Add `opam tree` subcommand to display a dependency tree
opam query only shows flat results.
opam tree, similar to cargo tree in Rust, would display a dependency tree. Here's how it looks like in Rust:
cargo tree
postgres v0.10.2 (file:///Volumes/git/rust/rust-postgres)
├── bufstream v0.1.1
├── byteorder v0.4.2
├── hex v0.1.0
├── log v0.3.4
│ └── libc v0.2.4
├── net2 v0.2.20
│ ├── cfg-if v0.1.0
│ ├── kernel32-sys v0.2.1
│ │ └── winapi v0.2.5
│ ├── libc v0.2.4 (*)
│ ├── winapi v0.2.5 (*)
│ └── ws2_32-sys v0.2.1
│ └── winapi v0.2.5 (*)
└── phf v0.7.9
└── phf_shared v0.7.9
Note the Unicode-art.
Items marked with (*) are later instances of common subtrees; the subtrees are skipped instead of being printed another time.
Useful options: --duplicate
This displays a forest of inverted trees, starting at every duplicate dependency, towards the root. This is useful for examining how dependency versions get constrained.
i often have install deps that fail, and i want this feature to see who is calling for it. perhaps the parent node has bad ranges, needs to be pinned, etc.

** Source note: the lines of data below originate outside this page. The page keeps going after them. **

Lemma asd_is_floored_square_root_witness :
  (sd_class Standin.frequency_domain = Standin.frequency_domain_class
   ∧ Standin.kwargs !! "window" = Some Standin.window_settings
   ∧ @get_window Standin.signal Standin.window_settings = Ok []
   ∧ ∀ det s, raw_strain Standin.event_data !! det = Some s →
       is_Ok (@strain_to_domain Standin.signal Standin.domains
                Standin.settings Standin.frequency_domain [] s))
  ∧ ∃ data,
      @data_to_domain Standin.signal Standin.domains Standin.event_data
        Standin.settings Standin.frequency_domain Standin.kwargs = Ok data
      ∧ ∀ det psd, raw_psd Standin.event_data !! det = Some psd →
          ∃ asd,
            asds data !! det = Some (RealArray asd)
            ∧ length asd = sd_bins Standin.frequency_domain
            ∧ ∀ i x, psd !! i = Some x →
                i < sd_bins Standin.frequency_domain →
                asd !! i
                = Some (if fltb (fsqrt x) one then one else fsqrt x).
Proof.
  assert (Hclass : sd_class Standin.frequency_domain
                   = Standin.frequency_domain_class) by reflexivity.
  assert (Hkw : Standin.kwargs !! "window" = Some Standin.window_settings)
    by (vm_compute; reflexivity).
  assert (Hwin : @get_window Standin.signal Standin.window_settings = Ok [])
    by reflexivity.
  assert (Hstrain : ∀ det s, raw_strain Standin.event_data !! det = Some s →
            is_Ok (@strain_to_domain Standin.signal Standin.domains
                     Standin.settings Standin.frequency_domain [] s)).
  { intros det s _. eexists. reflexivity. }
  exact (conj (conj Hclass (conj Hkw (conj Hwin Hstrain)))
           (@asd_is_floored_square_root Standin.signal
              Standin.frequency_domain_class _ Standin.event_data
              Standin.settings Standin.kwargs Standin.frequency_domain
              Standin.window_settings [] Hclass Hkw Hwin Hstrain)).
Defined.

npm ls / yarn why are additional prior art that emit reduced graphs with the requested package as the leaf, and print up the dep tree to the root. super helpful
Is there any way to get that kind of information, albeit not as nicely for now? I experimented with opam lock and I was surprised by some of the dependencies of my little project. I tried to track some down on https://opam.ocaml.org/packages/ but for some of them I'm stumped. (Like cppo, I'd expect as a build dependency but it's a normal dependency. No idea who needs it.)
(To clarify: I know that opam-query exists but it is incompatible with OCaml 4.08+ because of a dependency on an old version of containers. So I'm looking for other ways to get the information.)
I'm working on it and got this so far:

I'll open a PR once I complete docs and add adequate tests.
Your opam why output looks absolutely awesome. I want this in opam! :-)
@cannorin if you have some time to spend on this I'd suggest to look at this paper which seems to have interesting techniques for ASCII DAG visualisations.
@dbuenzli I've just read the paper. Looks interesting for sure, but it would need some additional work to allow annotating edges, which would be needed to show the constraints (e.g. (>= 4.0.0)). Also, we would need to try to make the graph as less wide as possible (since we are working with CLI), but the paper only mentions about it as a future work.